-- Input data --
━━━━━━━━━━━━━━━━
Lemma palloc_run s :
  alloc_inv s ->
  exists r, scan_result s (last_palloc_index s + 1) (NUM_PAGES s) r /\
    palloc ks s =
      let i := if r =? NUM_PAGES s then 0 else r in
      Ok i (palloc_post s i).
Proof.
  intros [Hlk Hnps Hlast Hnorm _].
  destruct (palloc_loop (NUM_PAGES s) (last_palloc_index s + 1)
    (set_mem_lk (Spinlock (cpu_idx ks) 1) s) (S (S (Z.to_nat (NUM_PAGES s)))))
    as (r & Hloop & Hr); [klia | klia | klia |].
  exists r. split; [exact Hr|]. unfold palloc.
  krun (apply mem_lock_run). krun. krun. cbn [NUM_PAGES last_palloc_index set_mem_lk].
  rewrite u32_small by klia.
  erewrite bind_Ok by exact Hloop.
  unfold palloc_post. destruct (Z.eqb_spec r (NUM_PAGES s)) as [->|Hne]; cbn zeta.
  - krun. bool_simp. krun. by rewrite Z.mod_0_l by lia.
  - destruct Hr as [[? _]|(Hr & _ & _)]; [done|].
    assert (Hr0 : r <> 0) by lia. apply Z.eqb_neq in Hr0 as ->.
    krun (krun (apply at_set_allocated_run; klia)).
    bool_simp. krun. by rewrite Z.mod_small by lia.
Qed.

(** *** What palloc and pfree do *)

Lemma AT_palloc_post s i j :
  AT (palloc_post s i) !!! j =
    if decide (i <> 0 /\ j = i) then MkAT (perm (AT s !!! i)) 1 else AT s !!! j.
Proof.
  unfold palloc_post; cbn. destruct (Z.eqb_spec i 0) as [->|Hi]; cbn.
  - by rewrite decide_False by lia.
  - destruct (decide (j = i)) as [->|Hj].
    + by rewrite lookup_total_insert_eq, decide_True by lia.
    + by rewrite lookup_total_insert_ne, decide_False by lia.
Qed.

Lemma norm_palloc_post s i j : norm_page (palloc_post s i) j = norm_page s j.
Proof. unfold norm_page. rewrite AT_palloc_post. by case_decide as H; [destruct H as [_ ->]|]. Qed.

Lemma used_palloc_post s i j :
  used_page (palloc_post s i) j = (if decide (i <> 0 /\ j = i) then true else used_page s j).
Proof. unfold used_page. rewrite AT_palloc_post. by case_decide. Qed.

Lemma nps_palloc_post s i : NUM_PAGES (palloc_post s i) = NUM_PAGES s.
Proof. unfold palloc_post; cbn. by case_bool. Qed.

Lemma palloc_post_inv s i :
  alloc_inv s -> i = 0 \/ free_page s i = true -> alloc_inv (palloc_post s i).
Proof.
  intros [Hlk Hn Hl Hnorm Hused] Hi.
  assert (Hf : i = 0 \/ norm_page s i = true)
    by (destruct Hi as [|[? _]%andb_true_iff]; auto).
  split.
  - done.
  - by rewrite nps_palloc_post.
  - cbn. destruct Hf as [->|Hf]; [klia|]. apply Hnorm in Hf as [Hf ?].
    apply MATInit.user_page in Hf. lia.
  - intros j. rewrite norm_palloc_post, nps_palloc_post. apply Hnorm.
  - intros j. rewrite used_palloc_post, norm_palloc_post. case_decide as Hd; [|apply Hused].
    intros _. destruct Hd as [? ->], Hf; [lia | done].
Qed.

Lemma free_page_range s i : alloc_inv s -> free_page s i = true ->
  (MATInit.VM_USERLO_PI <= i < MATInit.VM_USERHI_PI /\ i < NUM_PAGES s) /\ 0 < i < AT_SIZE.
Proof.
  intros [_ ? _ Hn _] [H%Hn _]%andb_true_iff. split; [done|]. destruct H as [H ?].
  pose proof (MATInit.user_page i H). klia.
Qed.

(** Marking page [i] as [v]; what pfree leaves behind with [v = 0]. *)
Definition mark_page (i v : Z) (s : state) : state :=
  set_AT (<[i := MkAT (perm (AT s !!! i)) v]> (AT s)) s.
Fixpoint strnlen_from (s : Z -> Z) (i : Z) (size : nat) : Z :=
  match size with
  | O => i
  | Datatypes.S size' => if s i =? 0 then i else strnlen_from s (i + 1) size'
  end.
Definition strnlen (s : Z -> Z) (size : Z) : Z := strnlen_from s 0 (Z.to_nat size).

(** [strcmp] and [strchr] run until they meet a NUL; [fuel] bounds the string
    length, [None] is returned when the bound is too small. *)
Fixpoint strcmp_from (fuel : nat) (p q : Z -> Z) (i : Z) : option Z :=
  match fuel with
  | O => None
  | Datatypes.S f =>
      if negb (p i =? 0) && (p i =? q i) then strcmp_from f p q (i + 1)
      else Some (p i - q i)
  end.
Definition strcmp (fuel : nat) (p q : Z -> Z) : option Z := strcmp_from fuel p q 0.

(** [Some (Some k)]: the pointer [s + k]; [Some None]: the null pointer. *)
Fixpoint strchr_from (fuel : nat) (s : Z -> Z) (c i : Z) : option (option Z) :=
  match fuel with
  | O => None
  | Datatypes.S f =>
      if s i =? 0 then Some None
      else if s i =? c then Some (Some i) else strchr_from f s c (i + 1)
  end.
Definition strchr (fuel : nat) (s : Z -> Z) (c : Z) : option (option Z) :=
  strchr_from fuel s c 0.

Fixpoint memcmp_from (s1 s2 : Z -> Z) (i : Z) (n : nat) : Z :=
  match n with
  | O => 0
  | Datatypes.S n' =>
      if negb (s1 i =? s2 i) then s1 i - s2 i else memcmp_from s1 s2 (i + 1) n'
  end.
Definition memcmp (v1 v2 : Z -> Z) (n : Z) : Z := memcmp_from v1 v2 0 (Z.to_nat n).

(** The two loops of strncpy: [n--] happens before the byte is copied, so the
    second loop writes what is left of the [n] bytes. *)
Fixpoint strncpy_pad (s : Z) (n : nat) (m : mem) : mem :=
  match n with
  | O => m
  | Datatypes.S n' => strncpy_pad (u32 (s + 1)) n' (<[s := 0]> m)
  end.
Fixpoint strncpy_from (s : Z) (t : Z -> Z) (i : Z) (n : nat) (m : mem) : mem :=
  match n with
  | O => m
  | Datatypes.S n' =>
      let m' := <[s := t i]> m in
      if negb (t i =? 0) then strncpy_from (u32 (s + 1)) t (i + 1) n' m'
      else strncpy_pad (u32 (s + 1)) n' m'
  end.
Definition strncpy (s : Z) (t : Z -> Z) (n : Z) (m : mem) : mem :=
  strncpy_from s t 0 (Z.to_nat n) m.
(* ===== verification/Pmap.v ===== *)
(** * Copying between kernel and user memory (kern/lib/pmap.c) and loading
    programs (kern/lib/elf.c)

    Both walk the page structure of a process and work on physical memory.  A
    page that is not present is allocated on the way. *)

From S2P Require Import Prelude Types Spinlock Mboot MAT Container Memory VMM.

Module Pmap.
Import MPT.

Definition VM_USERLO : Z := 0x40000000.
Definition VM_USERHI : Z := 0xf0000000.
#[export] Hint Unfold VM_USERLO VM_USERHI : kconst.

Section ops.
Context {C : Type} `{!Containers C}.
Context (ks : kstack).

(** The body of the three loops up to the physical address: look the page up,
    allocate it if it is not present (the result of alloc_page is ignored) and
    look it up again. *)
Definition user_pa (pmap_id uva : Z) : K (MPT.state C) Z :=
  uva_pa ← get_ptbl_entry_by_va pmap_id uva;
  uva_pa ← (if Z.land uva_pa PTE_P =? 0 then
              alloc_page ks pmap_id uva (Z.lor (Z.lor PTE_P PTE_U) PTE_W) ;;
              get_ptbl_entry_by_va pmap_id uva
            else mret uva_pa);
  mret (u32 (Z.land uva_pa 0xfffff000 + uva mod PAGESIZE)).

(** What is left of the page, or of the buffer. *)
Definition chunk (len pa : Z) : Z :=
  if len <? PAGESIZE - pa mod PAGESIZE then len else PAGESIZE - pa mod PAGESIZE.

(** The locals of the copy loops. *)
Record copy_locals : Type := Locals { c_len : Z; c_uva : Z; c_kva : Z; c_copied : Z }.

Definition copyin_body (pmap_id : Z) (v : copy_locals)
    : K (MPT.state C) (copy_locals + Z) :=
  if c_len v =? 0 then mret (inr (c_copied v))
  else
    uva_pa ← user_pa pmap_id (c_uva v);
    let size := chunk (c_len v) uva_pa in
    modify (fun s => set_pmem (memcpy (c_kva v) uva_pa size (pmem s)) s) ;;
    mret (inl (Locals (u32 (c_len v - size)) (u32 (c_uva v + size)) (u32 (c_kva v + size))
                 (u32 (c_copied v + size)))).
Lemma enqueue_spec ch pid s Q :
  queues s Q -> cpu_ok s -> 0 <= ch <= NUM_IDS -> 0 <= pid < NUM_IDS -> unqueued Q pid ->
  exists s', tqueue_enqueue ch pid s = Ok tt s' /\ only_links s s' /\
    queues s' (qupd Q (cpu_idx ks) ch (Q (cpu_idx ks) ch ++ [pid])).
Proof.
  intros HQ Hp Hch Hpid Hun. set (c := cpu_idx ks). set (l := Q c ch).
  destruct (qs_rep s Q HQ c ch) as (Hq & Hl & Hnd); [apply Hks | done |]. fold l in Hq, Hl, Hnd.
  assert (Hlast : default NUM_IDS (last l) <> pid).
  { destruct (last l) as [y|] eqn:E; cbn; [|lia]. intros ->. apply (Hun c ch). fold l.
    apply last_idx in E as (k & _ & Hk). by eapply list_elem_of_lookup_2. }
  destruct (tqueue_enqueue_run ch pid s Hp Hch Hpid _ _ Hq) as (s' & Hrun & Hre);
    [by eapply default_range; auto | done |].
  exists s'. split; [done|]. split.
  - eapply relinked_only; [done|]. intros x. cbn.
    repeat destruct (decide _); subst; by repeat split.
  - eapply queues_relink; [done | done | | | | |].
    + fold c l. rewrite last_snoc. cbn. f_equal. destruct l as [|y l0] eqn:El; [done|].
      assert (Hne : default NUM_IDS (last (y :: l0)) <> NUM_IDS).
      { destruct (last (y :: l0)) as [z|] eqn:E; [|by apply last_None in E]. cbn.
        assert (z ∈ y :: l0) as Hz by
          (apply last_idx in E as (k & _ & Hk); by eapply list_elem_of_lookup_2).
        apply (links_range _ _ _ Hl) in Hz. lia. }
      by apply Z.eqb_neq in Hne as ->.
    + apply NoDup_app. split_and!; [done | | apply NoDup_singleton].
      intros x Hx ->%list_elem_of_singleton. by apply (Hun c ch).
    + eapply enqueue_links; [done | done | apply Hun | done |].
      intros x. by rewrite (relinked_T _ _ _ _ _ _ Hre).
    + intros x c' ch' Hne Hx. cbn. rewrite decide_False by (intros ->; by apply (Hun c' ch')).
      rewrite decide_False; [done|]. intros [Hn ->]. apply Hne.
      destruct (last l) as [y|] eqn:E; [|done]. cbn in Hx.
      apply (qs_disj s Q HQ c' ch' c ch y Hx). fold l.
      apply last_idx in E as (k & _ & Hk). by eapply list_elem_of_lookup_2.
    + intros x [Hx|Hx]%elem_of_app; [by left|]. apply list_elem_of_singleton in Hx as ->. by right.
Qed.
(** The same in the goal, keeping [getb]. *)
Ltac st_goal :=
  unfold idelk_lens, bclk_lens, sch_lens, irqc_lens; cbn [lput lget];
  unfold s_bclk, s_bufs, s_idelk, s_queue, s_disk1, s_hw, s_irqc, s_sch;
  cbn [bcache_lk bufs ide_lk idequeue havedisk1 hw irqc sch].

(** ** One request *)

Section specs.
Context {T : Type} `{!Sched T}.
Context (ks : kstack).
Abbreviation st := (state T).
Implicit Types s : st.

Definition key_ok (k : key) : Prop := (k.1 = 0 \/ k.1 = 1) /\ 0 <= k.2 < 2 ^ 28.
Definition bkey (x : buf) : key := (dev x, sector x).
Definition ready (d : drive) : Prop := status d = IDE_DRDY.
Definition flag (f m : Z) : bool := negb (Z.land f m =? 0).

(** What the drive keeps of the requests: sectors and their write history. *)
Definition drive_after (wr : bool) (k : key) (dat : block) (d d' : drive) : Prop :=
  image d' = (if wr then <[k := dat]> (image d) else image d) /\
  writes d' = (if wr then writes d ++ [(k, dat)] else writes d) /\
  status d' = status d.

Lemma wp_bfield {A} b (f : buf -> A) (Q : A -> st -> Prop) s :
  0 <= b < NBUF + 1 -> Q (f (getb s b)) s -> wp (bfield b f) Q s.
Proof. intros Hb HQ. unfold bfield. wp_step. by apply wp_bounds. Qed.

Lemma wp_bupd b f (Q : unit -> st -> Prop) s :
  0 <= b < NBUF + 1 -> Q tt (s_bufs (<[b := f (getb s b)]> (bufs s)) s) -> wp (bupd b f) Q s.
Proof. intros Hb HQ. unfold bupd. wp_step. by apply wp_bounds. Qed.

Lemma getb_upd b x (s : st) : getb (s_bufs (<[b := x]> (bufs s)) s) b = x.
Proof. apply lookup_total_insert_eq. Qed.

Lemma flags_cases f : 0 <= f < 8 ->
  f = 0 \/ f = 1 \/ f = 2 \/ f = 3 \/ f = 4 \/ f = 5 \/ f = 6 \/ f = 7.
Proof. lia. Qed.
(* ===== verification/Bufcache.v ===== *)
(** * The buffer cache (kern/fs/bufcache.c)

    Ten buffers on a doubly linked ring through the list head, most recently
    released first.  [bc_inv s l] says that the ring visits the buffers in the
    order [l] and that every clean idle buffer agrees with the disk; [view] is
    the contents of a sector as the file system sees it. *)

From S2P Require Import Prelude Spinlock Bytes Disk.

Module Bufcache.
Import Disk.

Section ops.
Context {T : Type} `{!Sched T}.
Context (ks : kstack).
Abbreviation st := (state T).

Definition bc_lock : K st unit := zoom bclk_lens (spinlock_acquire ks).
Definition bc_unlock : K st unit := zoom bclk_lens spinlock_release.

Definition bufcache_init : K st unit :=
  zoom bclk_lens spinlock_init ;;
  bupd HEAD (w_prev HEAD) ;;
  bupd HEAD (w_next HEAD) ;;
  for_ 0 NBUF (fun b =>
    n ← bfield HEAD next;
    bupd b (w_next n) ;;
    bupd b (w_prev HEAD) ;;
    bupd b (fun x => w_key (u32 (-1)) (sector x) x) ;;
    n ← bfield HEAD next;
    bupd n (w_prev b) ;;
    bupd HEAD (w_next b)).

(** The first loop of bufcache_get: is the sector cached?  A busy buffer is
    waited for: thread_sleep. *)
Definition get_cached (d sec : Z) (b : Z) : K st (Z + option Z) :=
  if b =? HEAD then mret (inr None)
  else
    bd ← bfield b dev;
    bs ← bfield b sector;
    if (bd =? d) && (bs =? sec) then
      fl ← bfield b flags;
      if Z.land fl B_BUSY =? 0 then
        bupd b (fun x => w_flags (Z.lor (flags x) B_BUSY) x) ;;
        bc_unlock ;;
        mret (inr (Some b))
      else fail Block
    else
      n ← bfield b next; mret (inl n).

(** The second loop: recycle a clean idle buffer, least recently used first. *)
Definition get_fresh (d sec : Z) (b : Z) : K st (Z + option Z) :=
  if b =? HEAD then mret (inr None)
  else
    fl ← bfield b flags;
    if (Z.land fl B_BUSY =? 0) && (Z.land fl B_DIRTY =? 0) then
      bupd b (fun x => w_key d (sector x) x) ;;
      bupd b (fun x => w_key (dev x) sec x) ;;
      bupd b (w_flags B_BUSY) ;;
      bc_unlock ;;
      mret (inr (Some b))
    else
      p ← bfield b prev; mret (inl p).

Definition RING : nat := Z.to_nat NBUF + 1.

Definition bufcache_get (d sec : Z) : K st Z :=
  bc_lock ;;
  b ← bfield HEAD next;
  r ← loop RING (get_cached d sec) b;
  match r with
  | Some b => mret b
  | None =>
      b ← bfield HEAD prev;
      r ← loop RING (get_fresh d sec) b;
      match r with
      | Some b => mret b
      | None => panic "bufcache_get: no buffers"
      end
  end.

Definition bufcache_read (d sec : Z) : K st Z :=
  b ← bufcache_get d sec;
  fl ← bfield b flags;
  when (Z.land fl B_VALID =? 0) (ide_rw ks b) ;;
  mret b.

Definition bufcache_write (b : Z) : K st unit :=
  fl ← bfield b flags;
  if Z.land fl B_BUSY =? 0 then panic "bwrite"
  else
    bupd b (fun x => w_flags (Z.lor (flags x) B_DIRTY) x) ;;
    ide_rw ks b.

(** Unlink [b] and put it back after the head. *)
Definition move_front (b : Z) : K st unit :=
  n ← bfield b next;
  p ← bfield b prev;
  bupd n (w_prev p) ;;
  p ← bfield b prev;
  n ← bfield b next;
  bupd p (w_next n) ;;
  hn ← bfield HEAD next;
  bupd b (w_next hn) ;;
  bupd b (w_prev HEAD) ;;
  hn ← bfield HEAD next;
  bupd hn (w_prev b) ;;
  bupd HEAD (w_next b).

Definition bufcache_release (b : Z) : K st unit :=
  fl ← bfield b flags;
  if Z.land fl B_BUSY =? 0 then panic "brelse"
  else
    bc_lock ;;
    move_front b ;;
    bupd b (fun x => w_flags (Z.land (flags x) (Z.lnot B_BUSY)) x) ;;
    thread_wakeup b ;;
    bc_unlock.
End ops.

(** ** Rings: chains of two link functions *)

(** From [x] through [l] to [y], linked forwards by [nx], backwards by [pv]. *)
Fixpoint lseg (nx pv : Z -> Z) (x : Z) (l : list Z) (y : Z) : Prop :=
  match l with
  | [] => nx x = y /\ pv y = x
  | z :: l' => (nx x = z /\ pv z = x) /\ lseg nx pv z l' y
  end.

Fixpoint chain (g : Z -> Z) (x : Z) (l : list Z) (y : Z) : Prop :=
  match l with
  | [] => g x = y
  | z :: l' => g x = z /\ chain g z l' y
  end.

Lemma lseg_app nx pv x l1 z l2 y :
  lseg nx pv x (l1 ++ z :: l2) y <-> lseg nx pv x l1 z /\ lseg nx pv z l2 y.
Proof. revert x. induction l1 as [|w l1 IH]; intros x; cbn; [done|]. rewrite IH. tauto. Qed.

Lemma lseg_rev nx pv x l y : lseg nx pv x l y -> lseg pv nx y (rev l) x.
Proof.
  revert x. induction l as [|z l IH]; intros x; cbn; [tauto|].
  intros [[H1 H2] H]. apply lseg_app. split; [by apply IH | done].
Qed.

Lemma lseg_chain nx pv x l y : lseg nx pv x l y -> chain nx x l y.
Proof. revert x. induction l as [|z l IH]; intros x; cbn; [tauto|]. intros [[??]?]. auto. Qed.

(** Only the forward links of [x :: l] and the backward links of [l ++ [y]]
    matter. *)
Lemma lseg_frame nx pv nx' pv' x l y :
  (forall n, n = x \/ n ∈ l -> nx' n = nx n) -> (forall n, n = y \/ n ∈ l -> pv' n = pv n) ->
  lseg nx pv x l y -> lseg nx' pv' x l y.
Proof.
  revert x. induction l as [|z l IH]; intros x Hn Hp; cbn.
  - rewrite Hn, Hp by auto. done.
  - intros [[??]?]. rewrite Hn, Hp by set_solver. split; [done|].
    apply IH; [intros n ?; apply Hn; set_solver | intros n ?; apply Hp; set_solver | done].
Qed.

Lemma lseg_last nx pv x l y : lseg nx pv x l y -> pv y = x \/ pv y ∈ l.
Proof.
  revert x. induction l as [|z l IH]; intros x; cbn; [tauto|].
  intros [_ H]. right. destruct (IH _ H) as [->|]; set_solver.
Qed.

Lemma lseg_first nx pv x l y : lseg nx pv x l y -> nx x = y \/ nx x ∈ l.
Proof. destruct l; cbn; [tauto|]. intros [[-> _] _]. set_solver. Qed.

Definition fupd (f : Z -> Z) (a v : Z) : Z -> Z := fun n => if n =? a then v else f n.

Lemma fupd_eq f a v : fupd f a v a = v.
Proof. unfold fupd. by rewrite Z.eqb_refl. Qed.
Lemma fupd_ne f a v n : n <> a -> fupd f a v n = f n.
Proof. unfold fupd. by intros ->%Z.eqb_neq. Qed.

(** Taking [b] out. *)
Lemma lseg_unlink nx pv x l1 b l2 y :
  lseg nx pv x (l1 ++ b :: l2) y -> NoDup (x :: l1 ++ b :: l2) -> y ∉ l1 ++ b :: l2 ->
  lseg (fupd nx (pv b) (nx b)) (fupd pv (nx b) (pv b)) x (l1 ++ l2) y.
Proof.
  revert x. induction l1 as [|w l1 IH]; intros x; cbn.
  - intros [[Hx Hb] H2] Hnd Hy. rewrite Hb. destruct l2 as [|z l2]; cbn in *.
    + destruct H2 as [-> H2]. by rewrite !fupd_eq.
    + destruct H2 as [[Hz Hz'] H2]. rewrite Hz, !fupd_eq. split; [done|].
      eapply lseg_frame; [| |exact H2].
      * intros n Hn. apply fupd_ne. apply NoDup_cons in Hnd as [Hnd _]. set_solver.
      * intros n Hn. apply fupd_ne. apply NoDup_cons in Hnd as [_ Hnd].
        apply NoDup_cons in Hnd as [_ Hnd]. apply NoDup_cons in Hnd as [Hnd _]. set_solver.
  - intros [[Hx Hw] H] Hnd Hy. apply NoDup_cons in Hnd as [Hnx Hnd].
    pose proof H as [H1 H2]%lseg_app.
    assert (Hp : pv b = w \/ pv b ∈ l1) by by eapply lseg_last.
    assert (Hn : nx b = y \/ nx b ∈ l2) by by eapply lseg_first.
    split; [split|].
    + rewrite fupd_ne; [done|]. clear -Hp Hnx. set_solver.
    + rewrite fupd_ne; [done|]. apply NoDup_cons in Hnd as [Hnd _]. clear -Hn Hnd Hy. set_solver.
    + apply IH; [done | done | set_solver].
Qed.

(** Putting [b] in after the head. *)
Lemma lseg_push nx pv h l b :
  lseg nx pv h l h -> NoDup (h :: b :: l) ->
  lseg (fupd (fupd nx b (nx h)) h b) (fupd (fupd pv b h) (nx h) b) h (b :: l) h.
Proof.
  intros H Hnd. apply NoDup_cons in Hnd as [Hh Hnd]. apply NoDup_cons in Hnd as [Hb Hnd].
  assert (Hn : nx h = h \/ nx h ∈ l) by by eapply lseg_first.
  cbn. split; [split|].
  - by rewrite fupd_eq.
  - rewrite fupd_ne by set_solver. by rewrite fupd_eq.
  - destruct l as [|z l]; cbn in *.
    + destruct H as [-> Hp]. rewrite fupd_ne by set_solver. by rewrite !fupd_eq.
    + destruct H as [[Hz Hp] H]. rewrite Hz. apply NoDup_cons in Hnd as [Hz' Hnd].
      rewrite fupd_ne, !fupd_eq by set_solver. split; [done|].
      eapply lseg_frame; [| |exact H].
      * intros n Hn'. rewrite !fupd_ne; [done | set_solver | set_solver].
      * intros n Hn'. rewrite !fupd_ne; [done | set_solver | set_solver].
Qed.

(** A walk along a chain: [skip] holds of the elements passed over. *)
Lemma walk_wp {T R} (g : Z -> Z) (skip : Z -> bool) (body : Z -> K (state T) (Z + R))
    (Q : R -> state T -> Prop) y s fuel x l :
  chain g x l y -> (length l < fuel)%nat ->
  (forall b, b ∈ l -> skip b = true -> body b s = Ok (inl (g b)) s) ->
  (forall l1 b l2, l = l1 ++ b :: l2 -> Forall (fun z => skip z = true) l1 -> skip b = false ->
     wp (body b) (fun r s' => match r with inl _ => False | inr v => Q v s' end) s) ->
  (Forall (fun z => skip z = true) l ->
     wp (body y) (fun r s' => match r with inl _ => False | inr v => Q v s' end) s) ->
  wp (loop fuel body (g x)) Q s.
Proof.
  revert x fuel. induction l as [|z l IH]; intros x fuel Hc Hf Hskip Hhit Hend;
    (destruct fuel as [|fuel]; [cbn in Hf; lia|]); apply wp_loop_S; cbn in Hc.
  - rewrite Hc. eapply wp_mono; [by apply Hend|]. by intros [].
  - destruct Hc as [-> Hc]. destruct (skip z) eqn:E.
    + eapply wp_intro; [apply Hskip; [set_solver | done]|]. cbn.
      apply IH; [done | cbn in Hf; lia | | |].
      * intros b Hb. apply Hskip. set_solver.
      * intros l1 b l2 -> Hl1. apply (Hhit (z :: l1) b l2); [done | by constructor].
      * intros Hl. apply Hend. by constructor.
    + eapply wp_mono; [by apply (Hhit [] z l)|]. by intros [].
Qed.

(** ** The invariant *)

Definition busy (x : buf) : bool := flag (flags x) B_BUSY.
Definition valid (x : buf) : bool := flag (flags x) B_VALID.
Definition dirty (x : buf) : bool := flag (flags x) B_DIRTY.
Definition free (x : buf) : bool := negb (busy x) && negb (dirty x).

(** What of a buffer matters to the file system: not its links. *)
Definition slot (x : buf) : Z * key * block := (flags x, bkey x, data x).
━━━━━━━━━━━━━━━━
-- Exercise objective --
Using the records above, restate word for word the lines from the one with "(u32 (c_copied v + size))))." through the one with "- eapply queues_relink;", both included.

-- Task result --
                 (u32 (c_copied v + size)))).
Lemma enqueue_spec ch pid s Q :
  queues s Q -> cpu_ok s -> 0 <= ch <= NUM_IDS -> 0 <= pid < NUM_IDS -> unqueued Q pid ->
  exists s', tqueue_enqueue ch pid s = Ok tt s' /\ only_links s s' /\
    queues s' (qupd Q (cpu_idx ks) ch (Q (cpu_idx ks) ch ++ [pid])).
Proof.
  intros HQ Hp Hch Hpid Hun. set (c := cpu_idx ks). set (l := Q c ch).
  destruct (qs_rep s Q HQ c ch) as (Hq & Hl & Hnd); [apply Hks | done |]. fold l in Hq, Hl, Hnd.
  assert (Hlast : default NUM_IDS (last l) <> pid).
  { destruct (last l) as [y|] eqn:E; cbn; [|lia]. intros ->. apply (Hun c ch). fold l.
    apply last_idx in E as (k & _ & Hk). by eapply list_elem_of_lookup_2. }
  destruct (tqueue_enqueue_run ch pid s Hp Hch Hpid _ _ Hq) as (s' & Hrun & Hre);
    [by eapply default_range; auto | done |].
  exists s'. split; [done|]. split.
  - eapply relinked_only; [done|]. intros x. cbn.
    repeat destruct (decide _); subst; by repeat split.
  - eapply queues_relink; [done | done | | | | |].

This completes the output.